------ GIVEN DATA ------

(** What [Decoder.loads] gives is what [Json.loads] gives, unless a limit
    of the interpreter is met: the fuel never decides. *)
Lemma loads_agrees (max_depth : nat) (s : string) :
  agrees (Decoder.loads max_depth s) (Json.loads s).
Proof.
  unfold Decoder.loads, Json.loads.
  destruct (scan_agrees (2 * String.length s + 2)) as (Hv & _ & _).
  specialize (Hv max_depth (Json.skip_ws s)).
  destruct (Decoder.scan_once _ max_depth (Json.skip_ws s)) as [[v r]|e];
    simpl in Hv |- *.
  - rewrite Hv. destruct (Json.skip_ws r); [reflexivity|apply agrees_None].
  - destruct Hv as [[-> ->]|Hv]; [by left|by right].
Qed.

End decoder.

(** ** The enrichment source *)

(** C8.  The failures of [otop sessions] that the query absorbs, and the
    ones that it lets through.  When the executable is absent, the run
    times out, the exit status is not zero, or [json.loads] rejects the
    output with [JSONDecodeError], the query raises nothing and returns the
    empty list, which is what it returns when otop reports no session, and
    the enrichment built from no record is empty.  The query raises
    exactly when the run raises another exception, or when the run
    succeeds and [json.loads] raises another exception on its output,
    which is then the [ValueError] of a long integer or the
    [RecursionError] of a deep nesting. *)
Theorem query_opencode_sessions_failure (max_depth : nat) (result : subprocess_result)
    (context : SessionContext.t) (session_name : string) :
  (otop_failed max_depth result →
     query_opencode_sessions max_depth result = Ret (Json.JList [])
     ∧ (max_depth ≠ 0%nat →
        query_opencode_sessions max_depth result
        = query_opencode_sessions max_depth (Completed 0 "[]"))
     ∧ build_opencode_context [] context session_name = "")
  ∧ (∀ e, query_opencode_sessions max_depth result = Raise e ↔
       result = OtherError e
       ∨ ∃ stdout, result = Completed 0 stdout
           ∧ Decoder.loads max_depth stdout = Raise e
           ∧ (e = "ValueError" ∨ e = "RecursionError")).
Proof.
  split.
  - intros Hf.
    assert (query_opencode_sessions max_depth result = Ret (Json.JList [])) as E.
    { destruct result as [rc out| | |e]; simpl in *; try reflexivity; [|done].
      destruct (rc =? 0) eqn:Hrc; simpl; [|reflexivity].
      destruct Hf as [Hne|Hbad]; [apply Z.eqb_eq in Hrc; contradiction|].
      rewrite Hbad. reflexivity. }
    split; [exact E|]. split; [|reflexivity].
    intros Hd. rewrite E. destruct max_depth as [|d]; [done|].
    vm_compute. reflexivity.
  - intros e. destruct result as [rc out| | |e']; simpl.
    + destruct (Z.eqb_spec rc 0) as [->|Hrc]; simpl.
      * pose proof (loads_agrees max_depth out) as Ha.
        destruct (Decoder.loads max_depth out) as [v|e0] eqn:Hl; simpl in Ha.
        { split; [discriminate|]. intros [[=]|(stdout & [= <-] & Hr & _)].
          rewrite Hl in Hr. discriminate Hr. }
        destruct (String.eqb_spec e0 "JSONDecodeError") as [->|Hne].
        { split; [discriminate|]. intros [[=]|(stdout & [= <-] & Hr & He)].
          rewrite Hl in Hr. injection Hr as <-. by destruct He. }
        split.
        { intros [= <-]. right. exists out. split; [reflexivity|].
          split; [exact Hl|]. destruct Ha as [[-> _]|Ha]; [done|exact Ha]. }
        { intros [[=]|(stdout & [= <-] & Hr & _)]. rewrite Hl in Hr. exact Hr. }
      * split; [discriminate|]. intros [[=]|(stdout & [= Hz _] & _)]. contradiction.
    + split; [discriminate|]. by intros [[=]|(stdout & [=] & _)].
    + split; [discriminate|]. by intros [[=]|(stdout & [=] & _)].
    + split.
      * intros [= ->]. by left.
      * intros [[= ->]|(stdout & [=] & _)]. reflexivity.
Qed.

------

> **PROBLEM DESCRIPTION**
Without leaving anything out, quote all the data.

> **SOLUTION FOR THIS EXERCISE**
(** What [Decoder.loads] gives is what [Json.loads] gives, unless a limit
    of the interpreter is met: the fuel never decides. *)
Lemma loads_agrees (max_depth : nat) (s : string) :
  agrees (Decoder.loads max_depth s) (Json.loads s).
Proof.
  unfold Decoder.loads, Json.loads.
  destruct (scan_agrees (2 * String.length s + 2)) as (Hv & _ & _).
  specialize (Hv max_depth (Json.skip_ws s)).
  destruct (Decoder.scan_once _ max_depth (Json.skip_ws s)) as [[v r]|e];
    simpl in Hv |- *.
  - rewrite Hv. destruct (Json.skip_ws r); [reflexivity|apply agrees_None].
  - destruct Hv as [[-> ->]|Hv]; [by left|by right].
Qed.

End decoder.

(** ** The enrichment source *)

(** C8.  The failures of [otop sessions] that the query absorbs, and the
    ones that it lets through.  When the executable is absent, the run
    times out, the exit status is not zero, or [json.loads] rejects the
    output with [JSONDecodeError], the query raises nothing and returns the
    empty list, which is what it returns when otop reports no session, and
    the enrichment built from no record is empty.  The query raises
    exactly when the run raises another exception, or when the run
    succeeds and [json.loads] raises another exception on its output,
    which is then the [ValueError] of a long integer or the
    [RecursionError] of a deep nesting. *)
Theorem query_opencode_sessions_failure (max_depth : nat) (result : subprocess_result)
    (context : SessionContext.t) (session_name : string) :
  (otop_failed max_depth result →
     query_opencode_sessions max_depth result = Ret (Json.JList [])
     ∧ (max_depth ≠ 0%nat →
        query_opencode_sessions max_depth result
        = query_opencode_sessions max_depth (Completed 0 "[]"))
     ∧ build_opencode_context [] context session_name = "")
  ∧ (∀ e, query_opencode_sessions max_depth result = Raise e ↔
       result = OtherError e
       ∨ ∃ stdout, result = Completed 0 stdout
           ∧ Decoder.loads max_depth stdout = Raise e
           ∧ (e = "ValueError" ∨ e = "RecursionError")).
Proof.
  split.
  - intros Hf.
    assert (query_opencode_sessions max_depth result = Ret (Json.JList [])) as E.
    { destruct result as [rc out| | |e]; simpl in *; try reflexivity; [|done].
      destruct (rc =? 0) eqn:Hrc; simpl; [|reflexivity].
      destruct Hf as [Hne|Hbad]; [apply Z.eqb_eq in Hrc; contradiction|].
      rewrite Hbad. reflexivity. }
    split; [exact E|]. split; [|reflexivity].
    intros Hd. rewrite E. destruct max_depth as [|d]; [done|].
    vm_compute. reflexivity.
  - intros e. destruct result as [rc out| | |e']; simpl.
    + destruct (Z.eqb_spec rc 0) as [->|Hrc]; simpl.
      * pose proof (loads_agrees max_depth out) as Ha.
        destruct (Decoder.loads max_depth out) as [v|e0] eqn:Hl; simpl in Ha.
        { split; [discriminate|]. intros [[=]|(stdout & [= <-] & Hr & _)].
          rewrite Hl in Hr. discriminate Hr. }
        destruct (String.eqb_spec e0 "JSONDecodeError") as [->|Hne].
        { split; [discriminate|]. intros [[=]|(stdout & [= <-] & Hr & He)].
          rewrite Hl in Hr. injection Hr as <-. by destruct He. }
        split.
        { intros [= <-]. right. exists out. split; [reflexivity|].
          split; [exact Hl|]. destruct Ha as [[-> _]|Ha]; [done|exact Ha]. }
        { intros [[=]|(stdout & [= <-] & Hr & _)]. rewrite Hl in Hr. exact Hr. }
      * split; [discriminate|]. intros [[=]|(stdout & [= Hz _] & _)]. contradiction.
    + split; [discriminate|]. by intros [[=]|(stdout & [=] & _)].
    + split; [discriminate|]. by intros [[=]|(stdout & [=] & _)].
    + split.
      * intros [= ->]. by left.
      * intros [[= ->]|(stdout & [=] & _)]. reflexivity.
Qed.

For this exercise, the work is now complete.